*Exercise description*. Report every line below that carries the word "size".

---

(* ===== verification/TsTypes.v ===== *)
(** * The types of TypeScript

    The shapes an interface declaration describes, and the values of JsVal
    that have them.  Types are erased before the code runs, so what a
    declaration promises is a claim about values: [conforms] decides it,
    [assignable] and [apart] decide two relations between shapes, and their
    lemmas say what follows for values.

    A [Date] is an object of the platform; which values stand for one is the
    parameter [Dates]. *)

From Stdlib Require Import ZArith Bool Lia List String.
From S2P Require Import Prelude JsNum JsVal.
Import ListNotations.
Local Open Scope string_scope.

Inductive ty : Type :=
  | TAny | TString | TNumber | TBoolean | TNull | TUndefined | TDate
  | TLit (s : string)
  | TEnum (l : list Z)
  | TArray (t : ty)
  | TRecord (t : ty)
  | TUnion (l : list ty)
  | TInterface (fields : list (string * (bool * ty))).

(** [k: t] and [k?: t]. *)
Definition req (k : string) (t : ty) : string * (bool * ty) := (k, (false, t)).
Definition opt (k : string) (t : ty) : string * (bool * ty) := (k, (true, t)).
Definition lits (l : list string) : ty := TUnion (map TLit l).

Definition fields (t : ty) : list (string * (bool * ty)) := match t with TInterface fs => fs | _ => [] end.

(** [interface T extends Base { own }]. *)
Definition extends (base : ty) (own : list (string * (bool * ty))) : ty :=
  TInterface (filter (fun '(k, _) => negb (mem_string k (map fst own))) (fields base) ++ own).

(** [Partial<T>]. *)
Definition Partial (t : ty) : ty := TInterface (map (fun '(k, (_, u)) => (k, (true, u))) (fields t)).

Class Dates : Type := is_date : jsval -> bool.

Section Values.
Context `{Dates}.

(** The property a shape asks for: absent only when optional. *)
Definition field_ok (check : jsval -> bool) (optional : bool) (x : option jsval) : bool :=
  match x with None => optional | Some VUndef => optional || check VUndef | Some v => check v end.

Fixpoint conforms (t : ty) (v : jsval) {struct t} : bool :=
  match t with
  | TAny => true
  | TString => match v with VStr _ => true | _ => false end
  | TNumber => match v with VNum _ => true | _ => false end
  | TBoolean => match v with VBool _ => true | _ => false end
  | TNull => match v with VNull => true | _ => false end
  | TUndefined => match v with VUndef => true | _ => false end
  | TDate => is_date v
  | TLit s => is_str v s
  | TEnum l => existsb (fun n => strict_eq v (vnum n)) l
  | TArray u => match v with VArr l => forallb (conforms u) l | _ => false end
  | TRecord u => match v with VObj o => forallb (fun '(_, x) => conforms u x) o | _ => false end
  | TUnion l => existsb (fun u => conforms u v) l
  | TInterface fs =>
      match v with
      | VObj o => forallb (fun '(k, (optional, u)) => field_ok (conforms u) optional (own o k)) fs
      | _ => false
      end
  end.

(** ** Reading and building typed objects *)

Definition field_of (fs : list (string * (bool * ty))) (k : string) : option (bool * ty) := assoc String.eqb k fs.

Lemma field_of_In fs k x : field_of fs k = Some x -> In (k, x) fs.
Proof.
  unfold field_of. induction fs as [|[k' y] fs IH]; cbn; [discriminate|]. destruct (String.eqb_spec k k') as [->|]; [intros [= ->]|]; auto.
Qed.

Lemma interface_object fs v : conforms (TInterface fs) v = true -> exists o, v = VObj o.
Proof. destruct v; cbn; try discriminate. eauto. Qed.

Lemma conforms_field fs o k b u :
  conforms (TInterface fs) (VObj o) = true -> field_of fs k = Some (b, u) -> field_ok (conforms u) b (own o k) = true.
Proof. cbn. rewrite forallb_forall. intros C F. apply field_of_In in F. exact (C _ F). Qed.

(** A property of a typed object has its type; an optional one may be undefined. *)
Lemma get_required fs v k u : conforms (TInterface fs) v = true -> field_of fs k = Some (false, u) ->
  exists x, get v k = Ok x /\ conforms u x = true.
Proof.
  intros C F. destruct (interface_object _ _ C) as [o ->]. pose proof (conforms_field _ _ _ _ _ C F) as X. cbn [get].
  unfold obj_get, field_ok in *. destruct (own o k) as [x|]; [|discriminate]. exists x. split; [reflexivity|]. destruct x; exact X.
Qed.

Lemma get_optional fs v k u : conforms (TInterface fs) v = true -> field_of fs k = Some (true, u) -> inherited k = VUndef ->
  exists x, get v k = Ok x /\ (x = VUndef \/ conforms u x = true).
Proof.
  intros C F I. destruct (interface_object _ _ C) as [o ->]. pose proof (conforms_field _ _ _ _ _ C F) as X. cbn [get].
  unfold obj_get, field_ok in *. rewrite I. destruct (own o k) as [x|]; [|eauto]. exists x. split; [reflexivity|]. destruct x; auto.
Qed.

(** [{...a, ...b}]: the properties of [b], then those of [a]. *)
Lemma own_In (o : list (string * jsval)) k v : NoDup (map fst o) -> own o k = Some v <-> In (k, v) o.
Proof.
  intros N. unfold own. induction o as [|[k' v'] o IH]; cbn; [split; [discriminate|tauto]|]. inversion N as [|? ? Nk No]; subst.
  destruct (String.eqb_spec k k') as [->|D].
  - split; [intros [= ->]; auto|]. intros [[= ->]|I]; [reflexivity|]. destruct Nk. exact (in_map fst _ _ I).
  - rewrite (IH No). split; [auto|]. intros [[= -> _]|I]; [congruence|exact I].
Qed.

Lemma own_rev (o : list (string * jsval)) k : NoDup (map fst o) -> own (rev o) k = own o k.
Proof.
  intros N. assert (NoDup (map fst (rev o))) as N' by (rewrite map_rev; apply NoDup_rev, N).
  destruct (own o k) as [v|] eqn:E.
  - apply own_In; [exact N'|]. rewrite <- in_rev. apply own_In; assumption.
  - destruct (own (rev o) k) as [v|] eqn:E'; [|reflexivity]. apply own_In in E'; [|exact N']. rewrite <- in_rev in E'.
    apply own_In in E'; [congruence|exact N].
Qed.

Lemma own_set k k' v o : own (obj_set k v o) k' = if k' =? k then Some v else own o k'.
Proof.
  unfold own, obj_set. destruct (String.eqb_spec k' k) as [->|N].
  - apply assoc_set_same, String.eqb_spec.
  - apply assoc_set_other; [apply String.eqb_spec|congruence].
Qed.

Lemma own_spread a b k : NoDup (map fst b) -> own (obj_spread a b) k = match own b k with Some v => Some v | None => own a k end.
Proof.
  intros N. rewrite <- (own_rev b k N). clear N. unfold obj_spread. rewrite <- fold_left_rev_right.
  induction (rev b) as [|[k' v] l IH]; [reflexivity|]. cbn [fold_right]. rewrite own_set, IH. cbn. destruct (k =? k'); reflexivity.
Qed.

Lemma conforms_spread fs a b : forallb (fun '(_, (o, _)) => o) fs = true -> NoDup (map fst b) ->
  conforms (TInterface fs) (VObj a) = true -> conforms (TInterface fs) (VObj b) = true -> conforms (TInterface fs) (VObj (obj_spread a b)) = true.
Proof.
  intros O N. cbn. rewrite !forallb_forall in *. intros A B [k [o u]] I. specialize (A _ I). specialize (B _ I). cbn beta iota in *.
  rewrite own_spread by exact N. destruct (own b k); [exact B|exact A].
Qed.

(** ** Assignability *)

Fixpoint size (t : ty) : nat :=
  match t with
  | TArray u | TRecord u => S (size u)
  | TUnion l => S (list_sum (map size l))
  | TInterface fs => S (list_sum (map (fun '(_, (_, u)) => size u) fs))
  | _ => 1
  end.

(** The part of the compiler's relation under which every value of the first
    shape has the second: [any] is above all, and a property the target
    declares is declared by the source. *)
Fixpoint sub (n : nat) (a b : ty) : bool :=
  match n with
  | O => false
  | S n =>
      match a, b with
      | _, TAny => true
      | TUnion l, _ => forallb (fun x => sub n x b) l
      | _, TUnion l => existsb (sub n a) l
      | TString, TString | TNumber, TNumber | TBoolean, TBoolean | TNull, TNull | TUndefined, TUndefined | TDate, TDate => true
      | TLit s, TLit s' => s =? s'
      | TLit _, TString | TEnum _, TNumber => true
      | TEnum l, TEnum l' => forallb (fun x => existsb (Z.eqb x) l') l
      | TArray x, TArray y | TRecord x, TRecord y => sub n x y
      | TInterface fs, TInterface gs =>
          forallb (fun '(k, (o, u)) => match field_of fs k with Some (o', u') => (negb o' || o) && sub n u' u | None => false end) gs
      | _, _ => false
      end
  end.

Definition assignable (a b : ty) : bool := sub (size a + size b) a b.

Lemma is_str_eq v s : is_str v s = true -> v = VStr s.
Proof. destruct v; try discriminate. cbn. intros E. apply String.eqb_eq in E. congruence. Qed.

Lemma sub_union l b : (forall x, In x l -> forall v, conforms x v = true -> conforms b v = true) ->
  forall v, conforms (TUnion l) v = true -> conforms b v = true.
Proof. intros S v. cbn. rewrite existsb_exists. intros (x & I & C). exact (S x I v C). Qed.

Lemma sub_sound n : forall a b v, sub n a b = true -> conforms a v = true -> conforms b v = true.
Proof.
  induction n as [|n IH]; intros a b v; cbn [sub]; [discriminate|].
  assert (forall l, existsb (sub n a) l = true -> conforms a v = true -> conforms (TUnion l) v = true) as U.
  { intros l S C. cbn. rewrite existsb_exists in *. destruct S as (x & I & S). exists x. split; [exact I|]. exact (IH _ _ _ S C). }
  destruct a, b; intros S C; try reflexivity; try discriminate S; try exact C; try exact (U _ S C).
  all: try (apply (sub_union l); [|exact C]; intros x I w; rewrite forallb_forall in S; exact (IH _ _ _ (S x I))).
  - apply is_str_eq in C as ->. reflexivity.
  - apply String.eqb_eq in S as <-. exact C.
  - cbn in C. rewrite existsb_exists in C. destruct C as (z & _ & E). destruct v; try discriminate. reflexivity.
  - cbn in *. rewrite existsb_exists in *. destruct C as (z & I & E). exists z. split; [|exact E].
    rewrite forallb_forall in S. specialize (S z I). rewrite existsb_exists in S. destruct S as (z' & I' & E'). apply Z.eqb_eq in E' as <-. exact I'.
  - cbn in *. destruct v; try discriminate. rewrite forallb_forall in *. intros x I. exact (IH _ _ _ S (C x I)).
  - cbn in *. destruct v; try discriminate. rewrite forallb_forall in *. intros [k x] I. exact (IH _ _ _ S (C (k, x) I)).
  - destruct (interface_object _ _ C) as [o ->]. cbn. rewrite forallb_forall in *. intros [k [b u]] I. specialize (S _ I). cbn beta iota in S.
    destruct (field_of fields0 k) as [[b' u']|] eqn:F; [|discriminate]. apply andb_true_iff in S as [Hb S].
    pose proof (conforms_field _ _ _ _ _ C F) as X. unfold field_ok in *. destruct (own o k) as [x|]; [|destruct b'; [exact Hb|discriminate X]].
    destruct x; try exact (IH _ _ _ S X). destruct b'; [cbn in Hb; rewrite Hb; reflexivity|]. cbn in X. rewrite (IH _ _ _ S X). apply orb_true_r.
Qed.

Lemma assignable_sound a b v : assignable a b = true -> conforms a v = true -> conforms b v = true.
Proof. apply sub_sound. Qed.

(** ** Exclusion *)

(** What a value of the shape is, when the shape says. *)
Definition tag (t : ty) : option nat :=
  match t with
  | TString | TLit _ => Some 0
  | TNumber | TEnum _ => Some 1
  | TBoolean => Some 2
  | TNull => Some 3
  | TUndefined => Some 4
  | TArray _ => Some 5
  | TRecord _ | TInterface _ => Some 6
  | TAny | TDate | TUnion _ => None
  end.

Definition value_tag (v : jsval) : nat :=
  match v with VStr _ => 0 | VNum _ => 1 | VBool _ => 2 | VNull => 3 | VUndef => 4 | VArr _ => 5 | VObj _ => 6 | VFun _ => 7 end.

Lemma tag_value t v n : tag t = Some n -> conforms t v = true -> value_tag v = n.
Proof.
  intros T C. destruct t; try discriminate T; injection T as <-; cbn in C; try (destruct v; (discriminate C || reflexivity)).
  rewrite existsb_exists in C. destruct C as (z & _ & E). destruct v; (discriminate E || reflexivity).
Qed.

(** Shapes no value has both of: a property both require tells them apart. *)
Fixpoint differ (n : nat) (a b : ty) : bool :=
  match n with
  | O => false
  | S n =>
      match a, b with
      | TUnion l, _ => forallb (fun x => differ n x b) l
      | _, TUnion l => forallb (differ n a) l
      | TLit s, TLit s' => negb (s =? s')
      | TInterface fs, TInterface gs =>
          existsb (fun '(k, (o, u)) => negb o && match field_of fs k, field_of gs k with
                                                 | Some (false, u'), Some (false, w) => differ n u' w
                                                 | _, _ => false
                                                 end) fs
      | _, _ => match tag a, tag b with Some x, Some y => negb (x =? y)%nat | _, _ => false end
      end
  end.

Definition apart (a b : ty) : bool := differ (size a + size b) a b.

Lemma differ_tags a b v : match tag a, tag b with Some x, Some y => negb (x =? y)%nat | _, _ => false end = true ->
  conforms a v = true -> conforms b v = false.
Proof.
  intros D A. destruct (conforms b v) eqn:B; [|reflexivity]. destruct (tag a) eqn:Ta, (tag b) eqn:Tb; try discriminate.
  rewrite <- (tag_value _ _ _ Ta A), <- (tag_value _ _ _ Tb B), Nat.eqb_refl in D. discriminate.
Qed.

Lemma required_field fs o k u : conforms (TInterface fs) (VObj o) = true -> field_of fs k = Some (false, u) ->
  exists x, own o k = Some x /\ conforms u x = true.
Proof.
  intros C F. pose proof (conforms_field _ _ _ _ _ C F) as X. unfold field_ok in X. destruct (own o k) as [x|]; [|discriminate].
  exists x. split; [reflexivity|]. destruct x; exact X.
Qed.

Lemma differ_sound n : forall a b v, differ n a b = true -> conforms a v = true -> conforms b v = false.
Proof.
  induction n as [|n IH]; intros a b v; cbn [differ]; [discriminate|].
  assert (forall l, forallb (differ n a) l = true -> conforms a v = true -> conforms (TUnion l) v = false) as U.
  { intros l D A. cbn. apply not_true_iff_false. rewrite existsb_exists. intros (x & I & C). rewrite forallb_forall in D.
    rewrite (IH _ _ _ (D x I) A) in C. discriminate. }
  destruct a, b; intros D A; try exact (U _ D A); try (revert D A; apply differ_tags).
  all: try (cbn in A; rewrite existsb_exists in A; destruct A as (x & I & A); rewrite forallb_forall in D; exact (IH _ _ _ (D x I) A)).
  - apply is_str_eq in A as ->. apply negb_true_iff in D. exact D.
  - destruct (interface_object _ _ A) as [o ->]. apply not_true_iff_false. intros B.
    rewrite existsb_exists in D. destruct D as ([k [b u]] & _ & D). apply andb_true_iff in D as [_ D].
    destruct (field_of fields0 k) as [[[] u']|] eqn:F; try discriminate. destruct (field_of fields1 k) as [[[] w]|] eqn:G; try discriminate.
    destruct (required_field _ _ _ _ A F) as (x & X & Cx), (required_field _ _ _ _ B G) as (y & Y & Cy).
    rewrite X in Y. injection Y as <-. rewrite (IH _ _ _ D Cx) in Cy. discriminate.
Qed.

Lemma apart_sound a b v : apart a b = true -> conforms a v = true -> conforms b v = false.
Proof. apply differ_sound. Qed.

End Values.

---

*Answer to this exercise*.
Fixpoint size (t : ty) : nat :=
  | TArray u | TRecord u => S (size u)
  | TUnion l => S (list_sum (map size l))
  | TInterface fs => S (list_sum (map (fun '(_, (_, u)) => size u) fs))
Definition assignable (a b : ty) : bool := sub (size a + size b) a b.
Definition apart (a b : ty) : bool := differ (size a + size b) a b.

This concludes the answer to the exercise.